LISTED ENTRIES section start

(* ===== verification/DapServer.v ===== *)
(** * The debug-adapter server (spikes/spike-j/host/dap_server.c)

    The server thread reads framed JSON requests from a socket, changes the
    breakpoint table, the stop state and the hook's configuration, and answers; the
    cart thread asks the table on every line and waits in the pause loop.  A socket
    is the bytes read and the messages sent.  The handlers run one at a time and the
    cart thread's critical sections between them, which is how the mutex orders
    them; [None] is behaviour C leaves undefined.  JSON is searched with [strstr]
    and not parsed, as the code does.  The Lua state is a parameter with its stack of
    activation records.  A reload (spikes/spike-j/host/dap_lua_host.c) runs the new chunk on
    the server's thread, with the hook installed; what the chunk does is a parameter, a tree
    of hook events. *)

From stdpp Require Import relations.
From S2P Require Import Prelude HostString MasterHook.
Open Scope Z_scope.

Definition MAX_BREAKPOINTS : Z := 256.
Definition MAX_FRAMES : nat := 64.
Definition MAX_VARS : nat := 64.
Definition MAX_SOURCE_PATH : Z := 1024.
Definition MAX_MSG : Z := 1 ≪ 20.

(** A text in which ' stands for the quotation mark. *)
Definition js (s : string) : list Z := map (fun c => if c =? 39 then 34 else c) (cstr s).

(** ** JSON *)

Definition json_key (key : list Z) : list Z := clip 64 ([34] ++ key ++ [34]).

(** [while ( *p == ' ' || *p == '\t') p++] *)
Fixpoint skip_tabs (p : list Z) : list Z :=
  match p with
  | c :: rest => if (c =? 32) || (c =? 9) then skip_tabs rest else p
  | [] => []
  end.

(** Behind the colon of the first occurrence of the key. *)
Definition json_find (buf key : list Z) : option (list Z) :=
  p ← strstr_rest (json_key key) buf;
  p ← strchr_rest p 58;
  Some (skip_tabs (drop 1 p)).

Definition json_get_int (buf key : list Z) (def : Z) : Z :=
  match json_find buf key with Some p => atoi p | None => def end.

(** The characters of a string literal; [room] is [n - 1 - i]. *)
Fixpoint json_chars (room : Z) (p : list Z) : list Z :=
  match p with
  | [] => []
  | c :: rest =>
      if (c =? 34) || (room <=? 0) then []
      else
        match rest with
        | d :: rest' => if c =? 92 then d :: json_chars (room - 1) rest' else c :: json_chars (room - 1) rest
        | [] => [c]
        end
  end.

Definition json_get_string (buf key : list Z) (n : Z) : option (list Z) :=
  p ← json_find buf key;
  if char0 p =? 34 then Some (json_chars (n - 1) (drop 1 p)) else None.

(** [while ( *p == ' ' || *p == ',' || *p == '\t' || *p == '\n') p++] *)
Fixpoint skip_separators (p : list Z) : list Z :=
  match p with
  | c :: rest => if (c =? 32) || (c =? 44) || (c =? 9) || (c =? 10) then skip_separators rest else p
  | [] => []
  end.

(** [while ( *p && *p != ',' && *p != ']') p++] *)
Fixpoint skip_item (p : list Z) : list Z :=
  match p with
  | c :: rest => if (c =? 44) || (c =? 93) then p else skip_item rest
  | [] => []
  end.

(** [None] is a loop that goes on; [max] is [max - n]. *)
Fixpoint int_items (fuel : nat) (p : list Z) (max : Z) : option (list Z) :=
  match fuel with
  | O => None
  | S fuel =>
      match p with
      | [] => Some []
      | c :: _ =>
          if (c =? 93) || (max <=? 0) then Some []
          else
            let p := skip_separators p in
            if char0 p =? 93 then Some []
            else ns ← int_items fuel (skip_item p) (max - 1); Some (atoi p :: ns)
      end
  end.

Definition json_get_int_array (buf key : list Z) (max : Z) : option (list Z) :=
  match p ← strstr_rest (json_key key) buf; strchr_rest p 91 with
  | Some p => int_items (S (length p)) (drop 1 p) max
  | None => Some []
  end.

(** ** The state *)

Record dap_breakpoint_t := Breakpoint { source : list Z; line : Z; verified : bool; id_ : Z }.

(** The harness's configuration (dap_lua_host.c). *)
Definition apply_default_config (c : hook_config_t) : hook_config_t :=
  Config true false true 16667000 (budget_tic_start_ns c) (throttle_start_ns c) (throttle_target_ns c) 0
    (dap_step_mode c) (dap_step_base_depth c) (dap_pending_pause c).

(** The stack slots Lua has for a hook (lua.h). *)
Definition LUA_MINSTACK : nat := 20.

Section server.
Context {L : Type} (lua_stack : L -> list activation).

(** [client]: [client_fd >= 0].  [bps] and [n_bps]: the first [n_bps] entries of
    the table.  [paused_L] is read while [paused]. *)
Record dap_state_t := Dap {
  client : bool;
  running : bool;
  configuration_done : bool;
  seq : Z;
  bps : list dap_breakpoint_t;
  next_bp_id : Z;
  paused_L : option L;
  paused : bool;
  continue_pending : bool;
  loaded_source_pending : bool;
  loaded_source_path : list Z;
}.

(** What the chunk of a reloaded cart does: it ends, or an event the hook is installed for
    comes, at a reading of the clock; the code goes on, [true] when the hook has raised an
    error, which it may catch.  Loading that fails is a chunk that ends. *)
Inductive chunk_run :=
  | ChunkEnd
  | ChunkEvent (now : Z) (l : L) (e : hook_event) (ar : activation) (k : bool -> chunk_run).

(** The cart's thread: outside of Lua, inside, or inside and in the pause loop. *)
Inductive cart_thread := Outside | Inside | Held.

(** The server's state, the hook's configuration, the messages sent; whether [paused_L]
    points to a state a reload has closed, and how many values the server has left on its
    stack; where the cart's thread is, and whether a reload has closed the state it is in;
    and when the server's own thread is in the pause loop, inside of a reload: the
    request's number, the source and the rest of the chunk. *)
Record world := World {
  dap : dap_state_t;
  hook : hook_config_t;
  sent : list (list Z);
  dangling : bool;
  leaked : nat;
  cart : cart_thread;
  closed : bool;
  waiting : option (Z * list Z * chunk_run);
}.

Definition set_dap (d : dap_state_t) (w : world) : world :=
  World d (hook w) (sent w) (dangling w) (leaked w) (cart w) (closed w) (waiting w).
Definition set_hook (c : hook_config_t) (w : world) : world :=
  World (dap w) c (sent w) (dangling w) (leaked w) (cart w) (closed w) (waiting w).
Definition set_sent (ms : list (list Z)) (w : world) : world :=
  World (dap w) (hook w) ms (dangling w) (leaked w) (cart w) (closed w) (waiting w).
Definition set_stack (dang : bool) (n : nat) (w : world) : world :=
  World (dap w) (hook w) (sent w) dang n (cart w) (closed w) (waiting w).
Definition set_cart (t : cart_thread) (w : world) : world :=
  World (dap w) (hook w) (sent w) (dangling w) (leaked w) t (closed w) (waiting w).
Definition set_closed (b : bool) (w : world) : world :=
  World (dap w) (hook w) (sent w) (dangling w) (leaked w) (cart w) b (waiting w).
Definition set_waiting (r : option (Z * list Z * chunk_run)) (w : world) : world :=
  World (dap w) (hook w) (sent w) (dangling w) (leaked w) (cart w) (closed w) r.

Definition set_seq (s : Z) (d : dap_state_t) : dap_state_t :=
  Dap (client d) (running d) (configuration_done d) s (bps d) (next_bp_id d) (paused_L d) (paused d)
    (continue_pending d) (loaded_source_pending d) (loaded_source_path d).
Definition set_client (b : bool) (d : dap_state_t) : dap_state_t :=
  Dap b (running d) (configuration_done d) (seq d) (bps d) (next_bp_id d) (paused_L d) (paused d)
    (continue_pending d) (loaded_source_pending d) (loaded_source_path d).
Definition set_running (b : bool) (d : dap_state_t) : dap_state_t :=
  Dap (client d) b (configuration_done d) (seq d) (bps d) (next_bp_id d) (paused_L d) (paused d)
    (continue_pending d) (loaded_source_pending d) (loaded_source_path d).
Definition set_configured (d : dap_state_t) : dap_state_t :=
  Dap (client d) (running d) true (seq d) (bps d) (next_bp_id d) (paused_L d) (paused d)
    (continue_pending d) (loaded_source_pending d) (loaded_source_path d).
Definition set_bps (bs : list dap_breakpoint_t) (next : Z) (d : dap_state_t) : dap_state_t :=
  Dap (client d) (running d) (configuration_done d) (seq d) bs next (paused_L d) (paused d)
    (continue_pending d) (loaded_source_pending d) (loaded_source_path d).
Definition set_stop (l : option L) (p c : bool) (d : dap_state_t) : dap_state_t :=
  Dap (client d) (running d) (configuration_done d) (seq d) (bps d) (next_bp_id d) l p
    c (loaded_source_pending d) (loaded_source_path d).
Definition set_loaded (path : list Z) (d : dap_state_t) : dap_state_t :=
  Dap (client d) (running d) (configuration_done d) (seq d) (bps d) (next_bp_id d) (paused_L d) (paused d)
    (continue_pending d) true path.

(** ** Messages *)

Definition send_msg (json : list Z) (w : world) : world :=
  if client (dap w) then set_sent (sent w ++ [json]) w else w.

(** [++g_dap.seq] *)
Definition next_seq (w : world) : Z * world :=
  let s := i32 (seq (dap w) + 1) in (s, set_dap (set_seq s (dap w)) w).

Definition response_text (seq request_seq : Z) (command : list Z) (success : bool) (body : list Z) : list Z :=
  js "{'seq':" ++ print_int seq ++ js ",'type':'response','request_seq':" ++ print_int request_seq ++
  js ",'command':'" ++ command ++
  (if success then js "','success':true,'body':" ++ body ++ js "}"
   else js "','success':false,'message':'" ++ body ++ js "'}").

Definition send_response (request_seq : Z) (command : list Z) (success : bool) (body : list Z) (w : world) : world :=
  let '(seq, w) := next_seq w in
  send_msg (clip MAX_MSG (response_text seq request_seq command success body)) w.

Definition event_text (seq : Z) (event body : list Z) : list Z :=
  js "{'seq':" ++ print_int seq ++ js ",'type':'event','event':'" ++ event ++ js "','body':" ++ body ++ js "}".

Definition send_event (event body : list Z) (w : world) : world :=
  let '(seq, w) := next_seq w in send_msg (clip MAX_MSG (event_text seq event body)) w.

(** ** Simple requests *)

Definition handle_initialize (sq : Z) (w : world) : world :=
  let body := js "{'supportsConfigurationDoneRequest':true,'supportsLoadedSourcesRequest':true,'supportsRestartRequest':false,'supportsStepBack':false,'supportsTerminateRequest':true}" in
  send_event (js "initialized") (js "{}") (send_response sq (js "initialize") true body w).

LISTED ENTRIES section end

• _PROBLEM TO SOLVE_:
Find the word "false" in the entries. Copy each line that holds it.

• _RESPONSE_:
  Config true false true 16667000 (budget_tic_start_ns c) (throttle_start_ns c) (throttle_target_ns c) 0
   else js "','success':false,'message':'" ++ body ++ js "'}").
  let body := js "{'supportsConfigurationDoneRequest':true,'supportsLoadedSourcesRequest':true,'supportsRestartRequest':false,'supportsStepBack':false,'supportsTerminateRequest':true}" in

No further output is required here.